### [Task goal]
Each record that follows should be reproduced in full, character for character.

○ ○ ○ ○ ○ ○ ○

Lemma merge_new_loop l :
  Forall (fun e => match hash e with
                   | Some t => wf t -> kvtree_merge (Some kvtree_new) (Some t)
                                         = (Some (unpacked t), KVTREE_SUCCESS)
                   | None => True
                   end) l ->
  forall acc, Forall wf_elem l -> NoDup (map key l ++ map key acc) -> wf (KVTree acc) ->
  merge_loop l (Some (KVTree acc)) KVTREE_SUCCESS
    = (Some (KVTree (rev (map unpacked_elem l) ++ acc)), KVTREE_SUCCESS).
Proof.
  induction 1 as [|e l He _ IH]; intros acc Hl Hnd Hacc; [done|].
  apply Forall_cons_iff in Hl as [Hwe Hl]. destruct e as [k h].
  pose proof (proj1 (wf_elem_iff _) Hwe) as [Hk Hh]. destruct k as [k|]; [|done].
  simpl in Hk, Hh, He, Hnd. apply list.NoDup_cons in Hnd as [Hn Hnd].
  rewrite elem_of_app in Hn.
  assert (child (KVTree acc) k = None) as Hc by (apply child_absent; naive_solver).
  assert (kvtree_merge (Some kvtree_new) h = (Some (unpacked_opt h), KVTREE_SUCCESS)) as Hm
    by (destruct h; simpl; auto).
  assert (wf (unpacked_opt h)) as Hwu by (destruct h; simpl; auto with kvtree).
  cbn [merge_loop map rev]. fold (get_or_new (Some (KVTree acc)) (Some k)).
  destruct (get_or_new_spec (KVTree acc) k Hacc) as (-> & Hwf & Hg & _).
  rewrite (child_get (KVTree acc)), Hc in Hg. simpl default in Hg.
  rewrite (at_ptr_child _ _ _ _ _ _ Hg Hm). cbn [Z.eqb KVTREE_SUCCESS].
  assert (put_child k (unpacked_opt h) (ensure_child k (KVTree acc))
          = KVTree (unpacked_elem (Elem (Some k) h) :: acc)) as E.
  { unfold ensure_child. rewrite child_get, Hc. simpl mjoin. unfold insert_child.
    pose proof (without_absent _ _ Hacc Hc) as [= ->].
    unfold put_child. simpl. unfold elem_matches. simpl. rewrite strcmp_eq0, c_str_idem.
    by rewrite bool_decide_true. }
  pose proof (wf_put_child _ k _ Hwf Hwu) as Hwf'. rewrite E in Hwf' |- *.
  rewrite <- app_assoc. apply IH; [done| |done].
  simpl. rewrite c_str_id by done. rewrite <- Permutation_middle.
  apply list.NoDup_cons. split; [by rewrite elem_of_app|done].
Qed.

Lemma merge_new t :
  wf t -> kvtree_merge (Some kvtree_new) (Some t) = (Some (unpacked t), KVTREE_SUCCESS).
Proof.
  induction t as [l IH] using kvtree_rect'. intros Hwf. rewrite merge_loop_eq.
  pose proof Hwf as [Hnd Hl]%wf_iff. rewrite unpacked_eq, <- (app_nil_r (rev _)).
  apply merge_new_loop; [done|done| |apply wf_new]. simpl. by rewrite app_nil_r.
Qed.

(** ** Properties *)
Section properties.
Context `{Host}.

(** C14. [kvtree_pack] writes exactly [kvtree_pack_size] bytes, returns that
    number and touches no other byte of the buffer, for every tree and on
    either host; with less room than that it overruns the buffer. *)
Theorem pack_bounds buf pos h :
  kvtree_pack buf pos h =
    if decide (pos + kvtree_pack_size h <= length buf)%nat
    then Ok (take pos buf ++ encode_opt h ++ drop (pos + kvtree_pack_size h) buf,
             kvtree_pack_size h)
    else Undef.
Proof.
  rewrite kvtree_pack_write, pack_size_encode by (destruct h; auto using tree_pack_write).
  unfold write_all, mem_write. by case_decide.
Qed.

(** C8. Packing a well-formed tree at any position of a buffer with room for it
    and unpacking from there consumes the bytes that were written and gives a
    well-formed tree with the same paths, whose elements are in the opposite
    order at every level. *)
Theorem pack_unpack_roundtrip buf pos t :
  wf t -> small t = true -> (pos + kvtree_pack_size (Some t) <= length buf)%nat ->
  exists buf', kvtree_pack buf pos (Some t) = Ok (buf', kvtree_pack_size (Some t)) /\
    length buf' = length buf /\
    kvtree_unpack buf' pos (Some kvtree_new)
      = Ok (kvtree_pack_size (Some t), Some (unpacked t)) /\
    wf (unpacked t) /\ unpacked t ≡ t /\
    (no_null_hash t = true -> unpacked (unpacked t) = t).
Proof.
  intros Hwf Hs Hroom. unfold kvtree_pack. rewrite tree_pack_write.
  rewrite pack_size_encode in *. cbn [encode_opt] in *.
  unfold write_all, mem_write. rewrite decide_True by done. eexists. split; [done|].
  split_and!.
  - rewrite !length_app, length_take, length_drop. lia.
  - unfold kvtree_unpack, kvtree_new.
    erewrite (tree_unpack_stream t _ _ _ _ []); [|done| |].
    + cbn [obind]. rewrite app_nil_r. by destruct (unpacked t).
    + rewrite drop_app_length' by (rewrite length_take; lia). done.
    + unfold unpack_fuel. rewrite !length_app. lia.
  - auto with kvtree.
  - intros p. by apply unpacked_path.
  - by apply unpacked_twice.
Qed.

○ ○ ○ ○ ○ ○ ○

### [Answer to the exercise]
Lemma merge_new_loop l :
  Forall (fun e => match hash e with
                   | Some t => wf t -> kvtree_merge (Some kvtree_new) (Some t)
                                         = (Some (unpacked t), KVTREE_SUCCESS)
                   | None => True
                   end) l ->
  forall acc, Forall wf_elem l -> NoDup (map key l ++ map key acc) -> wf (KVTree acc) ->
  merge_loop l (Some (KVTree acc)) KVTREE_SUCCESS
    = (Some (KVTree (rev (map unpacked_elem l) ++ acc)), KVTREE_SUCCESS).
Proof.
  induction 1 as [|e l He _ IH]; intros acc Hl Hnd Hacc; [done|].
  apply Forall_cons_iff in Hl as [Hwe Hl]. destruct e as [k h].
  pose proof (proj1 (wf_elem_iff _) Hwe) as [Hk Hh]. destruct k as [k|]; [|done].
  simpl in Hk, Hh, He, Hnd. apply list.NoDup_cons in Hnd as [Hn Hnd].
  rewrite elem_of_app in Hn.
  assert (child (KVTree acc) k = None) as Hc by (apply child_absent; naive_solver).
  assert (kvtree_merge (Some kvtree_new) h = (Some (unpacked_opt h), KVTREE_SUCCESS)) as Hm
    by (destruct h; simpl; auto).
  assert (wf (unpacked_opt h)) as Hwu by (destruct h; simpl; auto with kvtree).
  cbn [merge_loop map rev]. fold (get_or_new (Some (KVTree acc)) (Some k)).
  destruct (get_or_new_spec (KVTree acc) k Hacc) as (-> & Hwf & Hg & _).
  rewrite (child_get (KVTree acc)), Hc in Hg. simpl default in Hg.
  rewrite (at_ptr_child _ _ _ _ _ _ Hg Hm). cbn [Z.eqb KVTREE_SUCCESS].
  assert (put_child k (unpacked_opt h) (ensure_child k (KVTree acc))
          = KVTree (unpacked_elem (Elem (Some k) h) :: acc)) as E.
  { unfold ensure_child. rewrite child_get, Hc. simpl mjoin. unfold insert_child.
    pose proof (without_absent _ _ Hacc Hc) as [= ->].
    unfold put_child. simpl. unfold elem_matches. simpl. rewrite strcmp_eq0, c_str_idem.
    by rewrite bool_decide_true. }
  pose proof (wf_put_child _ k _ Hwf Hwu) as Hwf'. rewrite E in Hwf' |- *.
  rewrite <- app_assoc. apply IH; [done| |done].
  simpl. rewrite c_str_id by done. rewrite <- Permutation_middle.
  apply list.NoDup_cons. split; [by rewrite elem_of_app|done].
Qed.

Lemma merge_new t :
  wf t -> kvtree_merge (Some kvtree_new) (Some t) = (Some (unpacked t), KVTREE_SUCCESS).
Proof.
  induction t as [l IH] using kvtree_rect'. intros Hwf. rewrite merge_loop_eq.
  pose proof Hwf as [Hnd Hl]%wf_iff. rewrite unpacked_eq, <- (app_nil_r (rev _)).
  apply merge_new_loop; [done|done| |apply wf_new]. simpl. by rewrite app_nil_r.
Qed.

(** ** Properties *)
Section properties.
Context `{Host}.

(** C14. [kvtree_pack] writes exactly [kvtree_pack_size] bytes, returns that
    number and touches no other byte of the buffer, for every tree and on
    either host; with less room than that it overruns the buffer. *)
Theorem pack_bounds buf pos h :
  kvtree_pack buf pos h =
    if decide (pos + kvtree_pack_size h <= length buf)%nat
    then Ok (take pos buf ++ encode_opt h ++ drop (pos + kvtree_pack_size h) buf,
             kvtree_pack_size h)
    else Undef.
Proof.
  rewrite kvtree_pack_write, pack_size_encode by (destruct h; auto using tree_pack_write).
  unfold write_all, mem_write. by case_decide.
Qed.

(** C8. Packing a well-formed tree at any position of a buffer with room for it
    and unpacking from there consumes the bytes that were written and gives a
    well-formed tree with the same paths, whose elements are in the opposite
    order at every level. *)
Theorem pack_unpack_roundtrip buf pos t :
  wf t -> small t = true -> (pos + kvtree_pack_size (Some t) <= length buf)%nat ->
  exists buf', kvtree_pack buf pos (Some t) = Ok (buf', kvtree_pack_size (Some t)) /\
    length buf' = length buf /\
    kvtree_unpack buf' pos (Some kvtree_new)
      = Ok (kvtree_pack_size (Some t), Some (unpacked t)) /\
    wf (unpacked t) /\ unpacked t ≡ t /\
    (no_null_hash t = true -> unpacked (unpacked t) = t).
Proof.
  intros Hwf Hs Hroom. unfold kvtree_pack. rewrite tree_pack_write.
  rewrite pack_size_encode in *. cbn [encode_opt] in *.
  unfold write_all, mem_write. rewrite decide_True by done. eexists. split; [done|].
  split_and!.
  - rewrite !length_app, length_take, length_drop. lia.
  - unfold kvtree_unpack, kvtree_new.
    erewrite (tree_unpack_stream t _ _ _ _ []); [|done| |].
    + cbn [obind]. rewrite app_nil_r. by destruct (unpacked t).
    + rewrite drop_app_length' by (rewrite length_take; lia). done.
    + unfold unpack_fuel. rewrite !length_app. lia.
  - auto with kvtree.
  - intros p. by apply unpacked_path.
  - by apply unpacked_twice.
Qed.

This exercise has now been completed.